(** The message the capacity trigger raises; [bookPassenger] recognises it
    by the words [fully booked]. *)
Definition capacity_message : string := "Vehicle is fully booked".

(** Modelled from the spec: the seat-capacity trigger, which the schema of
    the seed image declares and the source files do not show.  The guard is
    evaluated as part
    of the statement that inserts a passenger: if the insert would push the
    trip's passenger count above the capacity of the vehicle of the trip's
    route, the statement fails and no row is inserted. *)
Definition capacity_guard (s : Stmt) (t : Tables) : option string :=
  match s with
  | InsertPassenger tripId _ _ _ =>
      match trip_capacity t tripId with
      | Some c =>
          if c <? passenger_count t tripId + 1 then Some capacity_message
          else None
      | None => None
      end
  | _ => None
  end.

(* ------------------------------------------------------------------------ *)
(** ** The sql.js database handle

    A connection holds the tables, the transaction state, the
    [foreign_keys] setting of the connection and what [getRowsModified()]
    and [last_insert_rowid()] report.  [savepoint] is the image at [BEGIN]
    while a transaction is open. *)

Inductive JsError :=
| Error_ (message : string)          (** [new Error(message)] *)
| TypeError (message : string)       (** a property read on [null] *)
| DOMException (message : string).   (** a failed IndexedDB request *)

Definition message (e : JsError) : string :=
  match e with Error_ m | TypeError m | DOMException m => m end.

Record Database := {
  tables : Tables;
  savepoint : option Tables;
  foreign_keys : bool;
  rows_modified : Z;
  last_insert_rowid : Z }.

(** [new SQL.Database(data)] *)
Definition new_Database (data : Image) : Database :=
  {| tables := data; savepoint := None; foreign_keys := false;
     rows_modified := 0; last_insert_rowid := 0 |}.

(** [db.export()] returns the bytes of the database file. *)
Definition export (db : Database) : Image := tables db.

(** The handle after [db.export()].  To read the file, sql.js closes the
    connection, and then opens a new one on the same file: what is per
    connection starts afresh, so that foreign keys are off again and
    [getRowsModified()] and [last_insert_rowid()] report 0.  The module
    exports between transactions ([persist] after a statement or a
    commit, [exportDB] and [restoreDB] from the page; see
    [reachable_between_transactions]); what closing the connection does to
    a transaction left open is not modelled, the handle keeps the tables
    and the transaction state it had. *)
Definition reopened (db : Database) : Database :=
  {| tables := tables db; savepoint := savepoint db; foreign_keys := false;
     rows_modified := 0; last_insert_rowid := 0 |}.

(** [db.run(sql, params)] for a statement of [Stmt]: the capacity trigger,
    then the declared constraints, then the change.  A statement that fails
    changes nothing. *)
Definition db_run `{Schema} (now : string) (s : Stmt) (db : Database)
  : JsError + Database :=
  match capacity_guard s (tables db) with
  | Some msg => inl (Error_ msg)
  | None =>
      match schema_check (foreign_keys db) s (tables db) with
      | Some msg => inl (Error_ msg)
      | None =>
          let '(t, n, rowid) := apply_stmt now s (tables db) in
          inr {| tables := t; savepoint := savepoint db;
                 foreign_keys := foreign_keys db; rows_modified := n;
                 last_insert_rowid :=
                   match rowid with
                   | Some r => r
                   | None => last_insert_rowid db
                   end |}
      end
  end.

(** [db.run('BEGIN;')]: SQLite refuses to begin a transaction inside a
    transaction. *)
Definition db_begin (db : Database) : JsError + Database :=
  match savepoint db with
  | Some _ => inl (Error_ "cannot start a transaction within a transaction")
  | None =>
      inr {| tables := tables db; savepoint := Some (tables db);
             foreign_keys := foreign_keys db;
             rows_modified := rows_modified db;
             last_insert_rowid := last_insert_rowid db |}
  end.

(** [db.run('COMMIT;')]: an error when no transaction is open. *)
Definition db_commit (db : Database) : JsError + Database :=
  match savepoint db with
  | None => inl (Error_ "cannot commit - no transaction is active")
  | Some _ =>
      inr {| tables := tables db; savepoint := None;
             foreign_keys := foreign_keys db;
             rows_modified := rows_modified db;
             last_insert_rowid := last_insert_rowid db |}
  end.

(** [db.run('ROLLBACK;')]: the tables go back to those at [BEGIN]; an
    error when no transaction is open. *)
Definition db_rollback (db : Database) : JsError + Database :=
  match savepoint db with
  | None => inl (Error_ "cannot rollback - no transaction is active")
  | Some t0 =>
      inr {| tables := t0; savepoint := None;
             foreign_keys := foreign_keys db;
             rows_modified := rows_modified db;
             last_insert_rowid := last_insert_rowid db |}
  end.

(** [db.run('PRAGMA foreign_keys = ON;')]; the pragma does nothing while a
    transaction is open. *)
Definition db_pragma_foreign_keys_on (db : Database) : JsError + Database :=
  inr {| tables := tables db; savepoint := savepoint db;
         foreign_keys :=
           match savepoint db with
           | None => true
           | Some _ => foreign_keys db
           end;
         rows_modified := rows_modified db;
         last_insert_rowid := last_insert_rowid db |}.

(* ------------------------------------------------------------------------ *)
(** ** The environment of the module *)

(** [fetch]'s response: [res.ok], [res.status], [res.arrayBuffer()]. *)
Record Response := { ok : bool; status : Z; arrayBuffer : Image }.

Inductive Event :=
| InitSqlJs
| IdbGet
| IdbPut (data : Image)
| Fetch (url : string)
| ConsoleLog (line : string)
| Download (filename : string) (data : Image).

Record Env := {
  (** [initSqlJs(config)]: the error it rejects with, if it does *)
  sqljs_error : option string;
  (** what the object store holds under [IDB_KEY] *)
  idb_value : option Image;
  (** the outcomes of the IndexedDB requests to come, one for each request
      in turn: [Some msg] is a request that fails with [msg]; a request
      past the end of the list succeeds *)
  idb_faults : list (option string);
  (** [fetch(DB_URL)] *)
  seed : JsError + Response;
  (** [datetime('now','localtime')] *)
  clock : string;
  (** what the module has asked of its environment, latest first *)
  trace : list Event }.

(** The variables of the [DB] module and its environment.  [_SQL] is
    whether the sql.js constructor has been loaded. *)
Record State := {
  _db : option Database;
  _SQL : bool;
  _dirty : bool;
  env : Env }.

Definition initial (e : Env) : State :=
  {| _db := None; _SQL := false; _dirty := false; env := e |}.

Definition set_db (st : State) (db : option Database) : State :=
  {| _db := db; _SQL := _SQL st; _dirty := _dirty st; env := env st |}.

Definition set_SQL (st : State) (b : bool) : State :=
  {| _db := _db st; _SQL := b; _dirty := _dirty st; env := env st |}.

Definition set_dirty (st : State) (b : bool) : State :=
  {| _db := _db st; _SQL := _SQL st; _dirty := b; env := env st |}.

Definition set_env (st : State) (e : Env) : State :=
  {| _db := _db st; _SQL := _SQL st; _dirty := _dirty st; env := e |}.

Definition emit (ev : Event) (e : Env) : Env :=
  {| sqljs_error := sqljs_error e; idb_value := idb_value e;
     idb_faults := idb_faults e; seed := seed e; clock := clock e;
     trace := ev :: trace e |}.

# HOW TO COMPLETE THIS TASK
Find the word "bool" in the listing and copy each line that contains it.

# ANSWER TO THIS PROBLEM
  foreign_keys : bool;
Record Response := { ok : bool; status : Z; arrayBuffer : Image }.
  _SQL : bool;
  _dirty : bool;
Definition set_SQL (st : State) (b : bool) : State :=
Definition set_dirty (st : State) (b : bool) : State :=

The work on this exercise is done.